Am J Clin Oncol. 2020 May;43(5):366-370. doi: 10.1097/COC.0000000000000677.
To report long-term outcomes of nonmelanoma skin cancer (NMSC) in immunosuppressed cardiac and liver transplant recipients (CLTR).
The authors reviewed CLTR at the Mayo Clinic in Arizona from 1986 to 2013. Patient and tumor characteristics were recorded. Survival rates were calculated using the Kaplan-Meier method. Patient-specific and lesion-specific analyses were performed. Univariate and multivariate cox regressions were performed for comparisons.
Seven-hundred and forty-seven patients underwent cardiac (138) or liver (609) transplantation and of these, 97 patients (13%) developed 382 invasive NMSC. The median follow-up was 11 (range, 3 to 27) years for surviving patients. Primary treatment was mainly surgery alone. At 10 years, the local recurrence (LR) rate was 20% (95% confidence interval, 15%-28%), and 14% of patients had multiple LRs. At 10 years, LR rates were higher for T3/T4 tumors when compared with T1/T2 tumors (32.5% vs. 20%, P=0.05). At 10 years, overall survival was 79% (95% confidence interval, 64%-88%). On multivariate analysis, age 61 years and more demonstrated inferior overall survival (P<0.01).
This is the first study describing the AJCC 8th edition stage-based patterns of recurrence and long-term outcomes of surgically managed NMSC in a large cohort of immunosuppressed CLTRs. T3 and T4 tumors recur more often than early stage tumors. Further study is required to identify factors related to recurrence and guide upfront treatment intensification in this high-risk population.
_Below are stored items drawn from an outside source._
(* ===== verification/ApiActions.v ===== *)
(** * ApiActions: endpoints that also publish

    The admin actions of [services/api/src/routers/applications.py] (stop and
    undeploy), [stories.py] (send-to-architect) and [_task_actions.py]
    (spawn-worker).  Each commits its rows first and then publishes the message
    that names them; the XADD is a call of the API's own, which may fail after the
    commit. *)

From S2P Require Import Prelude Vocabulary Contracts Db Api ApiTasks ApiStories ApiRuns.
From S2P Require Import Placement World SchedulerClient.

(** ** A handler with calls of its own *)

(** A request whose handler goes on to call others: what it raises is a status. *)
Definition serving {A} (handler : M World A) : M World A :=
  remote (λ w, let '(r, w') := handler w in (over_http r, w')).

(** A call the API makes while it serves one: that the API process dies is, for
    its client, a lost answer. *)
Definition within_handler {A} (serve : M World A) : M World A := λ w,
  let '(f, w) := next_turn w in
  match f with
  | NoFault => serve w
  | LostReply => (Exc ConnectionLost, (serve w).2)
  | Lost | Killed => (Exc ConnectionLost, w)
  end.

Definition handler_publish (stream : string) (m : message) : M World unit :=
  within_handler (on_redis (λ r, (tt, r <| streams ::= λ l, l ++ [(stream, m)] |>))).

(** ** Recipients ([routers/_recipients.py]) *)

Definition resolve_project_chat_id (project_id event story_id : string) : M World string :=
  chat ← on_db (λ _, gets (λ db, p ← db.(projects) !! project_id; u ← db.(users) !! p.(p_owner_id);
                                 Some u.(u_telegram_id)));
  match chat with
  | Some telegram_id =>
      if decide (telegram_id = 0) then
        notify_admins_best_effort (
          "Notification recipient unresolved (project owner has no telegram id): event=" +:+
          event +:+ " story=" +:+ (if decide (story_id = "") then "-" else story_id) +:+
          " project=" +:+ project_id);;
        mret ""
      else mret (pretty telegram_id)
  | None =>
      notify_admins_best_effort (
        "Notification recipient unresolved (project owner has no telegram id): event=" +:+
        event +:+ " story=" +:+ (if decide (story_id = "") then "-" else story_id) +:+
        " project=" +:+ project_id);;
      mret ""
  end.

(** ** Applications ([routers/applications.py]) *)

Definition put_application (a : Application) : Database → Database :=
  λ db, db <| applications ::= <[a.(a_id) := a]> |>.

(** [_get_app_with_repo]. *)
Definition get_app_with_repo (application_id : Z) : M Database (Application * Repository) :=
  row ← gets (λ db, db.(applications) !! application_id);
  app ← some_or NOT_FOUND row;
  row ← gets (λ db, db.(repositories) !! app.(a_repo_id));
  repo ← some_or UNPROCESSABLE row;
  mret (app, repo).

(** [_make_deploy_run_id], from the draw. *)
Definition make_deploy_run_id (hex : string) : string := "deploy-" +:+ String.substring 0 12 hex.

Definition ADMIN_ACTION_UNADDRESSED_REASON : string :=
  "admin-initiated application action, reported to the operator that requested it".

Definition UNDEPLOYABLE_STATUSES : list ApplicationStatus.t :=
  [ApplicationStatus.RUNNING; ApplicationStatus.STOPPED; ApplicationStatus.DOWN;
   ApplicationStatus.DEGRADED].

(** [db.add(Run(...)); await db.commit()]. *)
Definition add_run (run : Run) : M Database unit :=
  ok ← gets (λ db, bool_decide (db.(runs) !! run.(r_id) = None) && run_references_exist db run);
  guard_not (negb ok) IntegrityError;;
  modify (put_run run).

(** A queued run with its metadata. *)
Definition queued_run (now : Z) (run_id run_type project_id : string)
    (story_id task_id : option string) (m : metadata) : Run :=
  mkRun run_id run_type (value RunStatus.QUEUED) (Some project_id) None m None None None story_id
    task_id now.

(** The lifecycle message of an application. *)
Definition lifecycle_message (run_id project_id chat reason : string) (by_ : DeployTrigger.t)
    (action : DeployAction.t) (application_id : Z) : DeployMessage :=
  mkDeployMessage run_id project_id chat reason "" by_ action 0 "" (Some application_id) [] false.

(** What the handler commits: [None] where there is nothing to ask for. *)
Definition stop_application_rows (now : Z) (hex : string) (application_id : Z)
    : M Database (option DeployMessage) :=
  transaction (
    '(app, repo) ← get_app_with_repo application_id;
    if bool_decide (app.(a_status) = value ApplicationStatus.STOPPING) ||
       bool_decide (app.(a_status) = value ApplicationStatus.STOPPED) then mret None
    else
      guard_not (negb (bool_decide (app.(a_status) = value ApplicationStatus.RUNNING))) UNPROCESSABLE;;
      let run_id := make_deploy_run_id hex in
      modify (put_application (app <| a_status := value ApplicationStatus.STOPPING |>));;
      add_run (queued_run now run_id "deploy" repo.(rp_project_id) None None
                 {[ "application_id" := MInt app.(a_id) ]});;
      mret (Some (lifecycle_message run_id repo.(rp_project_id) "" ADMIN_ACTION_UNADDRESSED_REASON
                    DeployTrigger.ADMIN DeployAction.STOP app.(a_id)))).

Definition stop_application (application_id : Z) : M World unit :=
  hex ← uuid4_hex;
  msg ← on_db (λ now, stop_application_rows now hex application_id);
  match msg with
  | Some m => m ← of_res (DeployMessage_validated m); handler_publish DEPLOY_QUEUE (DeployMsg m)
  | None => mret tt
  end.

(** [stage_undeploy]: inside the caller's transaction. *)
Definition stage_undeploy (now : Z) (hex : string) (app : Application) (project_id : string)
    (by_ : DeployTrigger.t) (chat reason : string) : M Database DeployMessage :=
  let run_id := make_deploy_run_id hex in
  modify (put_application (app <| a_status := value ApplicationStatus.UNDEPLOYING |>));;
  add_run (queued_run now run_id "deploy" project_id None None
             {[ "application_id" := MInt app.(a_id) ]});;
  of_res (DeployMessage_validated
    (lifecycle_message run_id project_id chat reason by_ DeployAction.UNDEPLOY app.(a_id))).

Definition undeploy_application_rows (now : Z) (hex : string) (application_id : Z)
    : M Database DeployMessage :=
  transaction (
    '(app, repo) ← get_app_with_repo application_id;
    status ← some_or ValueError (member_of (A:=ApplicationStatus.t) app.(a_status));
    guard_not (negb (bool_decide (status ∈ UNDEPLOYABLE_STATUSES))) UNPROCESSABLE;;
    stage_undeploy now hex app repo.(rp_project_id) DeployTrigger.ADMIN ""
      ADMIN_ACTION_UNADDRESSED_REASON).

Definition undeploy_application (application_id : Z) : M World unit :=
  hex ← uuid4_hex;
  m ← on_db (λ now, undeploy_application_rows now hex application_id);
  handler_publish DEPLOY_QUEUE (DeployMsg m).

(** ** Stories ([routers/stories.py]) *)

(** The story as it was, and as it was committed. *)
Definition send_to_architect_rows (story_id : string) : M Database (Story * Story) :=
  transaction (
    story ← get_story story_id;
    guard_not (negb (bool_decide (story.(s_status) = value StoryStatus.CREATED) ||
                     bool_decide (story.(s_status) = value StoryStatus.REOPENED))) UNPROCESSABLE;;
    story' ← do_transition story StoryStatus.IN_PROGRESS;
    modify (put_story story');;
    mret (story, story')).

Definition send_to_architect (story_id : string) : M World unit :=
  '(before, story) ← on_db (λ _, send_to_architect_rows story_id);
  let is_reopen := bool_decide (before.(s_status) = value StoryStatus.REOPENED) in
  chat ← resolve_project_chat_id story.(s_project_id) "story_sent_to_architect" story.(s_id);
  handler_publish ARCHITECT_QUEUE (ArchitectMsg (mkArchitectMessage story.(s_id)
    story.(s_project_id) chat is_reopen (if is_reopen then story.(s_user_report) else None))).

(** ** Tasks ([routers/_task_actions.py]) *)

(** The row that was moved and the run that was created for it. *)
Definition spawn_worker_rows (now : Z) (hex task_id actor : string)
    : M Database (Task * string * string) :=
  transaction (
    task ← get_task task_id;
    row ← gets (λ db, db.(projects) !! task.(t_project_id));
    project ← some_or NOT_FOUND row;
    initiating_run_id ← initiating_run_or_conflict project;
    status ← some_or ValueError (member_of (A:=TaskStatus.t) task.(t_status));
    task ← (if decide (status = TaskStatus.BACKLOG ∨ status = TaskStatus.TODO) then
              task ← (if decide (status = TaskStatus.BACKLOG)
                      then set_status now task (value TaskStatus.TODO) actor ∅ else mret task);
              validate_transition task.(t_status) (value TaskStatus.IN_DEV);;
              set_status now task (value TaskStatus.IN_DEV) actor ∅
            else
              guard_not (negb (bool_decide (status = TaskStatus.IN_DEV))) UNPROCESSABLE;;
              mret task);
    let run_id := "eng-" +:+ String.substring 0 12 hex in
    add_run (queued_run now run_id "engineering" task.(t_project_id) task.(t_story_id)
               (Some task.(t_id))
               (<["triggered_by" := MStr "admin"]> {[ "task_id" := MStr task.(t_id) ]}));;
    mret (task, run_id, initiating_run_id)).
报告免疫抑制性心脏和肝脏移植受者(CLTR)中非黑色素瘤皮肤癌(NMSC)的长期结果。
作者回顾了亚利桑那州梅奥诊所 1986 年至 2013 年期间的 CLTR。记录了患者和肿瘤特征。使用 Kaplan-Meier 方法计算生存率。进行了患者特异性和病变特异性分析。进行了单变量和多变量 Cox 回归分析比较。
747 例患者接受了心脏(138 例)或肝脏(609 例)移植,其中 97 例(13%)发生了 382 例侵袭性 NMSC。存活患者的中位随访时间为 11 年(范围 3 至 27 年)。主要治疗方法主要是单纯手术。在 10 年时,局部复发(LR)率为 20%(95%置信区间,15%-28%),14%的患者有多个 LR。在 10 年时,与 T1/T2 肿瘤相比,T3/T4 肿瘤的 LR 率更高(32.5%比 20%,P=0.05)。在 10 年时,总体生存率为 79%(95%置信区间,64%-88%)。多变量分析显示,年龄 61 岁及以上的患者总体生存率较低(P<0.01)。
这是第一项描述 AJCC 第 8 版分期模式下接受手术治疗的免疫抑制性 CLTR 中 NMSC 复发和长期结果的研究。T3 和 T4 肿瘤比早期肿瘤更容易复发。需要进一步研究以确定与复发相关的因素,并指导这一高危人群的治疗强化。